Recent studies have found that blockers of sulfonylureas receptor 1(SUR1) might have cardiac ischemic protective effects. We evaluated the effects of a selective SUR1 blocker gliclazide on cardiac function and arrhythmia after isoprenaline-induced myocardial injury in obese rats. Diet-induced obese rats received isoprenaline or saline shots subcutaneously. Gliclazide or saline was given q12h for 48 h to rats received isoprenaline. We measured ECG and hemodynamic parameters and collected blood samples for CK-MB, glucose and lipid profile determination, and then harvested hearts for water content, histological and immunohistochemical analysis and infarct size measurements. The obese rats' hearts receiving isoprenaline-induced myocardial injury showed up-regulated SUR-1 expression in the peri-microvascular area. Obese rats receiving gliclazide lavage had less severe arrhythmia (ASI: 4.00±0.61 vs. 2.14±0.39, P<0.05) and myocardial edema (water percentage: 85.16±0.46% vs. 81.56±0.57%, P<0.05).
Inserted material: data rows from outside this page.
(* ===== verification/MemReplica.v ===== *)
(** The replicas the memory resource store holds of other roots' partitions
    ([crates/flotilla-store-memory/src/in_memory.rs],
    [crates/flotilla-store/src/replica.rs]): snapshots, relayed events,
    cursors and digest confirmation, where no durable replica store is composed. *)

From Stdlib Require Import Ascii.
From S2P Require Import Text Encoding Address Names.
From S2P Require Import Prelude Ordered Schema Effects Kinds Inverted MessageIndex QueryIndex Digest MemStore.
#[local] Open Scope Z_scope.

(** [serde_json::to_string] of a tree: it does not fail, and trees with the same
    text are the same. *)
Class JsonText `{Json} := {
  json_text : JValue -> result string string;
  json_text_Ok v : exists t, json_text v = Ok t;
  json_text_inj v w t : json_text v = Ok t -> json_text w = Ok t -> v = w;
}.

Section replicas.
Context {JS : Json} {CR : Carried} {SD : Serde} {MS : MessageSerde} {IX : IndexedSpecs} {SH : Sha256} {BC : Broadcast} {DF : Declared} {JT : JsonText}.
Context {D : Type}.
Implicit Types (k : ResourceKind D).

(** * State *)

Definition StoreKey : Type := string * string * string * string.
Definition ReplicaKey : Type := NodeId * StoreKey.
Definition store_key k (namespace : string) : StoreKey := (ap_group (rk_paths k), ap_version (rk_paths k), ap_plural (rk_paths k), namespace).

(** [StoredReplicaEventKind] has the constructors of [StoredEventKind]. *)
Record StoredReplicaEvent : Type := mkReplicaEvent { re_origin_root : NodeId; re_synced_at : Timestamp; re_kind : StoredEventKind; re_object : JValue }.
Record ResourceReplicaQuarantine : Type := mkQuarantine {
  rq_origin_root : NodeId;
  rq_kind : string;
  rq_namespace : string;
  rq_name : string;
  rq_error : string;
  rq_quarantined_at : Timestamp;
}.
Record ReplicaPartition : Type := mkReplica {
  pt_queries : QueryIndex;
  pt_messages : MessageIndex;
  pt_objects : gmap string JValue;
  pt_digest : DigestIndex;
  pt_synced_at_by_name : gmap string Timestamp;
  pt_cursor : option ReplicaCursor;
}.
Definition partition_default : ReplicaPartition := mkReplica no_index no_messages ∅ no_digest ∅ None.
Record ReplicaState : Type := mkReplicas {
  rst_partitions : gmap ReplicaKey ReplicaPartition;
  rst_watchers : gmap StoreKey (Chan StoredReplicaEvent);
  rst_quarantines : gmap (ReplicaKey * string) (JValue * ResourceReplicaQuarantine);
}.
Definition replicas_default : ReplicaState := mkReplicas ∅ ∅ ∅.
Definition RE (A : Type) : Type := Eff ResourceError ReplicaState A.

Definition set_partition (key : ReplicaKey) (p : ReplicaPartition) (st : ReplicaState) : ReplicaState :=
  mkReplicas (<[key := p]> (rst_partitions st)) (rst_watchers st) (rst_quarantines st).
Definition set_quarantines (q : gmap (ReplicaKey * string) (JValue * ResourceReplicaQuarantine)) (st : ReplicaState) : ReplicaState :=
  mkReplicas (rst_partitions st) (rst_watchers st) q.
Definition set_cursor (cursor : option ReplicaCursor) (p : ReplicaPartition) : ReplicaPartition :=
  mkReplica (pt_queries p) (pt_messages p) (pt_objects p) (pt_digest p) (pt_synced_at_by_name p) cursor.
Definition partition_of (st : ReplicaState) (key : ReplicaKey) : ReplicaPartition := default partition_default (rst_partitions st !! key).

(** * Versions *)

Definition replica_version (body : JValue) : option Z := value_version body ≫= fun t => parse_u64 (tx t).
Definition replica_version_is_newer (held : option Z) (arriving : JValue) : bool :=
  match held, replica_version arriving with Some held, Some arriving => bool_decide (held > arriving) | _, _ => false end.
Definition replica_body_is_newer (held arriving : JValue) : bool := replica_version_is_newer (replica_version held) arriving.

(** * Relayed events *)

Definition notify_replica_watchers (key : StoreKey) (event : StoredReplicaEvent) (st : ReplicaState) : ReplicaState :=
  mkReplicas (rst_partitions st) (alter (chan_send event) key (rst_watchers st)) (rst_quarantines st).
Definition forget_quarantine (key : ReplicaKey) (name : string) (st : ReplicaState) : ReplicaState := set_quarantines (delete (key, name) (rst_quarantines st)) st.
(** What is known of a name: the stamp, and the body unless it is deleted. *)
Definition Known : Type := Timestamp * option JValue.
Definition known p (n : string) : option Known := t ← pt_synced_at_by_name p !! n; Some (t, pt_objects p !! n).
Definition body_text (v : JValue) : string := match json_text v with Ok t => t | Err _ => EmptyString end.
(** Later stamps win; at one stamp a deletion wins, then the greater text. *)
Definition known_le (a b : Known) : Prop :=
  a.1 < b.1 \/ (a.1 = b.1 /\ match a.2, b.2 with _, None => True | None, Some _ => False | Some v, Some w => String.le (body_text v) (body_text w) end).
#[export] Instance known_le_dec a b : Decision (known_le a b).
Proof. unfold known_le. destruct a as [t [v|]], b as [t' [w|]]; cbn; apply _. Defined.
Definition candidate (e : WatchEvent * Timestamp) : Known := (e.2, event_body e.1).
(** One event on what is known of its name. *)
Definition merge (x : option Known) (e : WatchEvent * Timestamp) : option Known :=
  match x with
  | None => Some (candidate e)
  | Some held =>
      if from_option (fun h => match replica_version h, event_version e.1 with Some a, Some b => bool_decide (a > b) | _, _ => false end) false held.2 then x
      else if decide (known_le (candidate e) held) then x else Some (candidate e)
  end.

Lemma body_text_inj v w : body_text v = body_text w -> v = w.
Proof.
  unfold body_text. destruct (json_text_Ok v) as [t Ht], (json_text_Ok w) as [u Hu]. rewrite Ht, Hu. intros ->. by eapply json_text_inj.
Qed.
Lemma known_le_refl a : known_le a a.
Proof. right. split; [done|]. by destruct a.2. Qed.
Lemma known_le_trans a b c : known_le a b -> known_le b c -> known_le a c.
Proof.
  destruct a as [t1 b1], b as [t2 b2], c as [t3 b3]. unfold known_le. cbn. intros [H1|[-> H1]] [H2|[-> H2]]; [left; lia|by left|by left|right]. split; [done|].
  destruct b1, b2, b3; try done. by etrans.
Qed.
Lemma known_le_total a b : known_le a b \/ known_le b a.
Proof.
  destruct a as [t1 b1], b as [t2 b2]. unfold known_le. cbn. destruct (Z.lt_trichotomy t1 t2) as [H|[->|H]]; [by left; left| |by right; left].
  destruct b1 as [v|], b2 as [w|]; [|by left; right|by right; right|by left; right]. destruct (total String.le (body_text v) (body_text w)); [by left; right|by right; right].
Qed.
Lemma known_le_antisymm a b : known_le a b -> known_le b a -> a = b.
Proof.
  destruct a as [t1 b1], b as [t2 b2]. unfold known_le. cbn. intros [H1|[-> H1]] [H2|[He H2]]; [lia|lia|lia|]. destruct b1 as [v|], b2 as [w|]; try done.
  do 2 f_equal. apply body_text_inj. by apply (anti_symm String.le).
Qed.

(** * One event *)

Abbreviation key := ((origin, store_key k namespace) : ReplicaKey).
Lemma validate_done (n : string) v now st : exists st', validate_replica_record k key n v now st = (Done (match validate_stored_object k v with Ok _ => true | Err _ => false end), st') /\
  rst_partitions st' = rst_partitions st.
Proof. unfold validate_replica_record. destruct (validate_stored_object k v); [by eexists|]. destruct (from_option _ _ _); by eexists. Qed.
Lemma known_settle p n name body synced_at : known (settle name body synced_at p) n = if decide (n = name) then Some (synced_at, fst <$> body) else known p n.
Proof.
  unfold known. cbn. destruct (decide (n = name)) as [->|Hne].
  - rewrite lookup_insert_eq. cbn. do 2 f_equal. destruct body as [[v rv]|]; cbn; [apply lookup_insert_eq|apply lookup_delete_eq].
  - rewrite lookup_insert_ne by done. destruct (pt_synced_at_by_name p !! n); cbn; [|done]. do 2 f_equal. destruct body as [[v rv]|]; cbn; [by rewrite lookup_insert_ne|by rewrite lookup_delete_ne].
Qed.
(** What an event leaves of a partition. *)
Definition settled_by (e : WatchEvent * Timestamp) p p' : Prop :=
  partition_ok p' /\ forall n, known p' n = if decide (n = event_name e.1) then (if accepted e.1 then merge (known p n) e else known p n) else known p n.
Lemma known_held p n h : partition_ok p -> pt_objects p !! n = Some h -> exists t, pt_synced_at_by_name p !! n = Some t /\ known p n = Some (t, Some h).
Proof. intros Hp Hh. destruct (po_stamps p Hp n) as [t Ht]; [by eexists|]. exists t. split; [done|]. unfold known. by rewrite Ht, Hh. Qed.
Lemma outranks_body_spec p n v t : partition_ok p -> outranks_body (pt_objects p !! n) (pt_synced_at_by_name p !! n) v t =
  Ok (match known p n with None => false | Some held => bool_decide (known_le (t, Some v) held) end).
Proof.
  intros Hp. unfold outranks_body, known, known_le. destruct (pt_synced_at_by_name p !! n) as [t0|]; cbn; [|done]. case_bool_decide as H1; [by rewrite bool_decide_true by (left; lia)|].
  case_bool_decide as H2.
  - destruct (pt_objects p !! n) as [h|]; [|by rewrite bool_decide_true by auto]. unfold body_text. destruct (json_text_Ok h) as [a ->], (json_text_Ok v) as [b ->]. cbn. f_equal. apply bool_decide_ext. split; [auto|]. intros [?|[_ ?]]; [lia|done].
  - by rewrite bool_decide_false by lia.
Qed.
Lemma outranks_deletion_spec p n t : outranks_deletion (pt_objects p !! n) (pt_synced_at_by_name p !! n) t =
  match known p n with None => false | Some held => bool_decide (known_le (t, None) held) end.
Proof.
  unfold outranks_deletion, known, known_le. destruct (pt_synced_at_by_name p !! n) as [t0|]; cbn; [|done]. rewrite <-bool_decide_and, <-bool_decide_or. apply bool_decide_ext.
  destruct (pt_objects p !! n) as [h|]; (split; [intros [?|[? ?]]; [left; lia|]|intros [?|[? ?]]; [left; lia|]]); try done; right; auto; by split.
Qed.
Definition event_version_text (e : WatchEvent) : string :=
  match e with WAdded o | WModified o | WDeleted o => om_resource_version (ro_metadata o) | WDeletedByName t => rt_resource_version t end.
Definition skips p (e : WatchEvent * Timestamp) (encoded : JValue) : bool :=
  if from_option (fun h => replica_body_is_newer h encoded) false (pt_objects p !! event_name e.1) then true
  else match known p (event_name e.1) with None => false | Some held => bool_decide (known_le (candidate e) held) end.
Lemma skips_spec p e encoded : partition_ok p -> value_version encoded = Some (event_version_text e.1) ->
  merge (known p (event_name e.1)) e = if skips p e encoded then known p (event_name e.1) else Some (candidate e).
Proof.
  intros Hp Hv. unfold skips, merge. assert (replica_version encoded = event_version e.1) as Hver by (unfold replica_version; rewrite Hv; by destruct e.1).
  set (n := event_name e.1) in *. destruct (pt_objects p !! n) as [h|] eqn:Hh; cbn [from_option].
  - destruct (known_held p n h Hp Hh) as (t & Ht & ->). cbn [snd from_option]. unfold replica_body_is_newer, replica_version_is_newer. rewrite Hver.
    destruct (match replica_version h with Some _ => _ | None => _ end); [done|]. rewrite bool_decide_decide. by case_decide.
  - unfold known. rewrite Hh. destruct (pt_synced_at_by_name p !! n) as [t|]; cbn; [|done]. rewrite bool_decide_decide. by case_decide.
Qed.
(** Skipping or settling an event. *)
Lemma skip_settles p e encoded : partition_ok p -> value_version encoded = Some (event_version_text e.1) -> accepted e.1 = true -> skips p e encoded = true -> settled_by e p p.
Proof. intros Hp Hv Ha Hs. split; [done|]. intros n. case_decide as Hn; [|done]. subst n. by rewrite Ha, (skips_spec p e encoded Hp Hv), Hs. Qed.
Lemma settle_settles p e encoded body : partition_ok p -> value_version encoded = Some (event_version_text e.1) -> accepted e.1 = true -> skips p e encoded = false ->
  fst <$> body = event_body e.1 -> (forall v rv, body = Some (v, rv) -> value_version v = Some rv) -> settled_by e p (settle (event_name e.1) body e.2 p).
Proof.
  intros Hp Hv Ha Hs Hb Hrv. split; [by apply settle_ok|]. intros n. rewrite known_settle. case_decide as Hn; [|done]. subst n.
  rewrite Ha, (skips_spec p e encoded Hp Hv), Hs. unfold candidate. by rewrite Hb.
Qed.
Lemma partition_of_set st p : partition_of (set_partition key p st) key = p.
Proof. unfold partition_of. cbn. by rewrite lookup_insert_eq. Qed.
Lemma rejected_settles e p : partition_ok p -> accepted e.1 = false -> settled_by e p p.
Proof. intros Hp Ha. split; [done|]. intros n. rewrite Ha. by case_decide. Qed.
Lemma same_partitions st st' : rst_partitions st' = rst_partitions st -> replicas_ok st -> replicas_ok st' /\ partition_of st' key = partition_of st key.
Proof. intros He Hst. unfold replicas_ok, partition_of. by rewrite He. Qed.

(** An event of an object. *)
Definition object_event (kind : StoredEventKind) (o : ResourceObject) : WatchEvent :=
  match kind with EvAdded => WAdded o | EvModified => WModified o | EvDeleted => WDeleted o end.
Lemma apply_replica_settles kind o synced_at now st : replicas_ok st -> exists st', apply_replica k origin namespace kind o synced_at now st = (Done tt, st') /\ replicas_ok st' /\
  settled_by (object_event kind o, synced_at) (partition_of st key) (partition_of st' key).
Proof.
  intros Hst. set (e := (object_event kind o, synced_at)). assert (event_name e.1 = om_name (ro_metadata o)) as Hname by by destruct kind. unfold apply_replica. cbv zeta.
  destruct (encode_object_Ok k o) as (v & Hv & _ & Hrv & _). unfold mbind at 1, eff_bind at 1, lift at 1. rewrite Hv. cbn [of_result].
  assert (value_version v = Some (event_version_text e.1)) as Hver by by destruct kind. assert (event_body e.1 = if kept kind then Some v else None) as Hbody by (by destruct kind; cbn; rewrite ?Hv).
  match goal with |- context [mbind _ ?m st] => assert (exists st1, m st = (Done (accepted e.1), st1) /\ rst_partitions st1 = rst_partitions st) as (st1 & Hval & Hst1) end.
  { unfold accepted. rewrite Hbody. destruct (kept kind); [apply validate_done|by eexists]. }
  unfold mbind at 1, eff_bind at 1. rewrite Hval. destruct (same_partitions st st1 Hst1 Hst) as [Hok1 Hp1]. rewrite <-Hp1. pose proof (partition_of_ok st1 key Hok1) as Hp. set (p := partition_of st1 key) in *.
  destruct (accepted e.1) eqn:Hacc; cbn [negb]; [|exists st1; split_and!; [done|done|by apply rejected_settles]].
  unfold mbind at 1, eff_bind at 1, partition_entry. fold p. rewrite <-Hname.
  assert ((if from_option (fun h => replica_body_is_newer h v) false (pt_objects p !! event_name e.1) then Ok true
           else if kept kind then outranks_body (pt_objects p !! event_name e.1) (pt_synced_at_by_name p !! event_name e.1) v synced_at
                else Ok (outranks_deletion (pt_objects p !! event_name e.1) (pt_synced_at_by_name p !! event_name e.1) synced_at)) = Ok (skips p e v) :> result ResourceError bool) as Hskip.
  { unfold skips, candidate. rewrite Hbody. destruct (from_option _ _ _); [done|]. destruct (kept kind); [by apply outranks_body_spec|by rewrite outranks_deletion_spec]. }
  unfold mbind at 1, eff_bind at 1, lift at 1. rewrite Hskip. cbn [of_result]. destruct (skips p e v) eqn:Hsk.
  - eexists. split_and!; [reflexivity|by apply set_partition_ok|]. rewrite partition_of_set. by eapply skip_settles.
  - set (body := if kept kind then Some (v, om_resource_version (ro_metadata o)) else None). assert (partition_ok (settle (event_name e.1) body synced_at p)) as Hset.
    { apply settle_ok; [done|]. unfold body. destruct (kept kind); [|done]. by intros ? ? [= <- <-]. }
    eexists. split_and!; [reflexivity| |].
    + intros key' p' Hk. cbn in Hk. by apply (set_partition_ok (set_partition key p st1) key _ (set_partition_ok st1 key p Hok1 Hp) Hset key' p').
    + unfold partition_of at 1. cbn. rewrite lookup_insert_eq. cbn. eapply (settle_settles p e v body); [done|done|done|done|by unfold body; destruct kind; cbn; rewrite ?Hv|].
      unfold body. destruct (kept kind); [|done]. by intros ? ? [= <- <-].
Qed.
Lemma apply_tombstone_settles t synced_at st : replicas_ok st -> exists st', apply_replica_tombstone k origin namespace t synced_at st = (Done tt, st') /\ replicas_ok st' /\
  settled_by (WDeletedByName t, synced_at) (partition_of st key) (partition_of st' key).
Proof.
  intros Hst. set (e := (WDeletedByName t, synced_at)). unfold apply_replica_tombstone. cbv zeta. unfold mbind at 1, eff_bind at 1, partition_entry.
  pose proof (partition_of_ok st key Hst) as Hp. set (p := partition_of st key) in *. assert (value_version (encode_tombstone k t) = Some (event_version_text e.1)) as Hver by apply json_tombstone_version.
  assert (from_option (fun h => replica_body_is_newer h (encode_tombstone k t)) false (pt_objects p !! rt_name t) || outranks_deletion (pt_objects p !! rt_name t) (pt_synced_at_by_name p !! rt_name t) synced_at =
          skips p e (encode_tombstone k t)) as Hskip.
  { unfold skips, candidate. cbn [e fst snd event_name event_body]. rewrite outranks_deletion_spec. by destruct (from_option _ _ _). }
  rewrite Hskip. destruct (skips p e (encode_tombstone k t)) eqn:Hsk.
  - eexists. split_and!; [reflexivity|by apply set_partition_ok|]. rewrite partition_of_set. by eapply skip_settles.
  - assert (partition_ok (settle (rt_name t) None synced_at p)) as Hset by by apply settle_ok. eexists. split_and!; [reflexivity| |].
    + intros key' p' Hk. cbn in Hk. by apply (set_partition_ok (set_partition key p st) key _ (set_partition_ok st key p Hst Hp) Hset key' p').
    + unfold partition_of at 1. cbn. rewrite lookup_insert_eq. cbn. by apply (settle_settles p e (encode_tombstone k t) None).
Qed.
Lemma apply_event_settles now e st : replicas_ok st -> exists st', apply_replica_event k origin namespace now e st = (Done tt, st') /\ replicas_ok st' /\
  settled_by e (partition_of st key) (partition_of st' key).
Proof.
  intros Hst. destruct e as [[o|o|o|t] at_]; unfold apply_replica_event; cbn [fst snd].
  - apply (apply_replica_settles EvAdded o at_ now st Hst).
  - apply (apply_replica_settles EvModified o at_ now st Hst).
  - apply (apply_replica_settles EvDeleted o at_ now st Hst).
  - apply (apply_tombstone_settles t at_ st Hst).
Qed.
Less infarct size (47.6±12.8% vs. 32.7±9.1%, P<0.05) and improved diastolic function (LVEDP: 6.86±0.85% vs. 2.51±1.09%, P<0.05;−(dp/dt)max: −1663.6±387.91 mmHg/s vs. −2834.8±290.76 mmHg/s, P<0.05) were also observed in rats receiving gliclazide lavage. Blocking of the SUR1 thus exerts a protective effect on the isoprenaline-induced myocardial injury in obese rats. That SUR1 blocker leads to ischemic protection suggesting a critical biological role of SUR1 in regulating the function of the cardiovascular system than previously recognized under pathophysiological conditions.